■ **WHAT TO PRODUCE**: Report each line of the records where "Done" occurs.

____ SUPPLIED RECORDS

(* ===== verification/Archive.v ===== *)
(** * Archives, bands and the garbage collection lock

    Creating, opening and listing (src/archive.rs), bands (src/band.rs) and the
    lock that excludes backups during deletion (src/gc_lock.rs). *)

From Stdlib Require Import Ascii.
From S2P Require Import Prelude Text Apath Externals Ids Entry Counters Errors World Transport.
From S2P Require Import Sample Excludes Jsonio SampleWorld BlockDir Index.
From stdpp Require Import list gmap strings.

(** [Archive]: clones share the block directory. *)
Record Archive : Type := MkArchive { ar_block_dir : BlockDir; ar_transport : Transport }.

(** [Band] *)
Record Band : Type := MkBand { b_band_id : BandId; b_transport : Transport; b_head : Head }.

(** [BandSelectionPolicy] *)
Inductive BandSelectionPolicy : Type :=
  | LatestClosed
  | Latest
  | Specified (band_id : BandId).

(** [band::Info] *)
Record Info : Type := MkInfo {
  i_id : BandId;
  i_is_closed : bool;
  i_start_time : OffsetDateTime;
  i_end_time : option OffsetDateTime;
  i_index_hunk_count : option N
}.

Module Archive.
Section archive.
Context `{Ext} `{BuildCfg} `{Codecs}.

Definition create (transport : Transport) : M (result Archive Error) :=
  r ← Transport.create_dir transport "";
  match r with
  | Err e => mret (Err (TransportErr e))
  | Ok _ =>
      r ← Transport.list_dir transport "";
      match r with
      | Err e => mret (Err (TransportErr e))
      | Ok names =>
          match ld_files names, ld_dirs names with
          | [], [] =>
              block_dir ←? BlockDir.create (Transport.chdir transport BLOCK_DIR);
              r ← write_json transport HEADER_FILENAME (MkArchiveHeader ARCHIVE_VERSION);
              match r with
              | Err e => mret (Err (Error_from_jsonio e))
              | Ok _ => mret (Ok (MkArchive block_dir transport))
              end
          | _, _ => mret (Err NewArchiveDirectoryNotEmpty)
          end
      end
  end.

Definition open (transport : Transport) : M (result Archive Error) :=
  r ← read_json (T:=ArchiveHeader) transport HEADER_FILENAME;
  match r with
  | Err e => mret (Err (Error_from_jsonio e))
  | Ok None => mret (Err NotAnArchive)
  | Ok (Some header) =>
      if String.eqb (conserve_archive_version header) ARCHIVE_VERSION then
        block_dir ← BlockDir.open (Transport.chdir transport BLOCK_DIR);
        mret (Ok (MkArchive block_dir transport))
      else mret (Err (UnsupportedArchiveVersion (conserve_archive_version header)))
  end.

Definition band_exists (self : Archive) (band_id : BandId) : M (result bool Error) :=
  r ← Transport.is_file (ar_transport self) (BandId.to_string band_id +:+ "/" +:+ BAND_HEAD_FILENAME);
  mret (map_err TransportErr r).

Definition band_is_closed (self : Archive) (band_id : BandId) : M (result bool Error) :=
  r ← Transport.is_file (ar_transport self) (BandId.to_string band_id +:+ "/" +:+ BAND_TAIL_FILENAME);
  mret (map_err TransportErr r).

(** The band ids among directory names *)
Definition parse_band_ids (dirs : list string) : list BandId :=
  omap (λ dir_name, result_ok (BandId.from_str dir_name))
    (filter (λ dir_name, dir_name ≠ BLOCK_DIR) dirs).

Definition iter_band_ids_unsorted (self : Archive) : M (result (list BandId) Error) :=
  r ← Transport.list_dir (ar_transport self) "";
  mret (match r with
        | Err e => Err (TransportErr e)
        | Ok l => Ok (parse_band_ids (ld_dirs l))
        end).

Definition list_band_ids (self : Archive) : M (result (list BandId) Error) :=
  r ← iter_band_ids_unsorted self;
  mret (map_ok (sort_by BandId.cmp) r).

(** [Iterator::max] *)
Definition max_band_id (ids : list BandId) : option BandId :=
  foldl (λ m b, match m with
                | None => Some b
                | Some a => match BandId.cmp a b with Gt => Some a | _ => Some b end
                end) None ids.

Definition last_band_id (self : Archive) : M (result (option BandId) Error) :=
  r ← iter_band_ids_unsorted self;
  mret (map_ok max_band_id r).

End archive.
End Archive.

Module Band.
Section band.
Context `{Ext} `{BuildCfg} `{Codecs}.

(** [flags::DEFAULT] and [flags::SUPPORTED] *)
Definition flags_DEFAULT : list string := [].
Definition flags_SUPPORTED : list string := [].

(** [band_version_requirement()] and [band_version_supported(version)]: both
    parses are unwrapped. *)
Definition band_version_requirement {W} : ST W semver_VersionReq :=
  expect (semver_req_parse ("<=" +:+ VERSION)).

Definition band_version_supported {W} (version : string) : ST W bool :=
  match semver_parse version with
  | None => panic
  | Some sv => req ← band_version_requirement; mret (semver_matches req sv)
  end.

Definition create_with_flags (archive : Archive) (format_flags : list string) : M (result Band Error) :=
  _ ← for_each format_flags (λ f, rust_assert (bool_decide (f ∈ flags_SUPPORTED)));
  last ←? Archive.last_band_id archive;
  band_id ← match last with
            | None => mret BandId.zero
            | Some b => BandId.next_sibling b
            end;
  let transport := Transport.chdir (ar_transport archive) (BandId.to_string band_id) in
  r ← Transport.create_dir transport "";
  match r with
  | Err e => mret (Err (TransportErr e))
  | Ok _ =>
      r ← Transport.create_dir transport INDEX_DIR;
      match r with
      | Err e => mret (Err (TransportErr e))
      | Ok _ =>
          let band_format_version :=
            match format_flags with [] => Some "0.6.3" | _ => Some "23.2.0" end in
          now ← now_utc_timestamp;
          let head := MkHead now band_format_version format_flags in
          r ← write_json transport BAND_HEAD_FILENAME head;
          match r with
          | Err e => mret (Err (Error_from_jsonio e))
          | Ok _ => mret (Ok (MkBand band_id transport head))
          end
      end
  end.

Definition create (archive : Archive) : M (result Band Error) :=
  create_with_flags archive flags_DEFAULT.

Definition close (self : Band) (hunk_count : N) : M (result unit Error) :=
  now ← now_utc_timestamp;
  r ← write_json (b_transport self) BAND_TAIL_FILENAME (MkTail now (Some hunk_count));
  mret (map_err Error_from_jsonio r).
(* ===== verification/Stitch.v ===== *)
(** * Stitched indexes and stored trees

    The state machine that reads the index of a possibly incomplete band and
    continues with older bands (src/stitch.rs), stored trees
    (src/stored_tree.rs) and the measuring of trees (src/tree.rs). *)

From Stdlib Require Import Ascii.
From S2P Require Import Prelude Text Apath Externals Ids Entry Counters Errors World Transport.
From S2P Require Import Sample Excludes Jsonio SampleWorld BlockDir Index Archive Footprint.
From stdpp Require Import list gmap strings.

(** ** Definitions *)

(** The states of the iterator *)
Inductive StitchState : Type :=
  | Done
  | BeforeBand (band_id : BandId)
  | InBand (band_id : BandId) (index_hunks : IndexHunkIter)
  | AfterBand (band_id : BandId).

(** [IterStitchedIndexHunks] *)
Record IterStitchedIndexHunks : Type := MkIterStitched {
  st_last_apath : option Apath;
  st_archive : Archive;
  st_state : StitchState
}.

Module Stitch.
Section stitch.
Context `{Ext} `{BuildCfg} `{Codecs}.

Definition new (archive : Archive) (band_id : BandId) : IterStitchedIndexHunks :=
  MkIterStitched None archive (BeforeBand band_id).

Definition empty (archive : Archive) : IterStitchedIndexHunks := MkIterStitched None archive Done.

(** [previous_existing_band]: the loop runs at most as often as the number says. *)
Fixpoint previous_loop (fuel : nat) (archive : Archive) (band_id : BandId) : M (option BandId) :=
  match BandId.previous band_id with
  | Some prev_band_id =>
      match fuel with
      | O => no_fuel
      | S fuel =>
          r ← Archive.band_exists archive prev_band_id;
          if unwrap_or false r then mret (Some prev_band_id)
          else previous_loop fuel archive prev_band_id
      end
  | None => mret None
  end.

________

■ **TASK RESULT**:
  | Done
Definition empty (archive : Archive) : IterStitchedIndexHunks := MkIterStitched None archive Done.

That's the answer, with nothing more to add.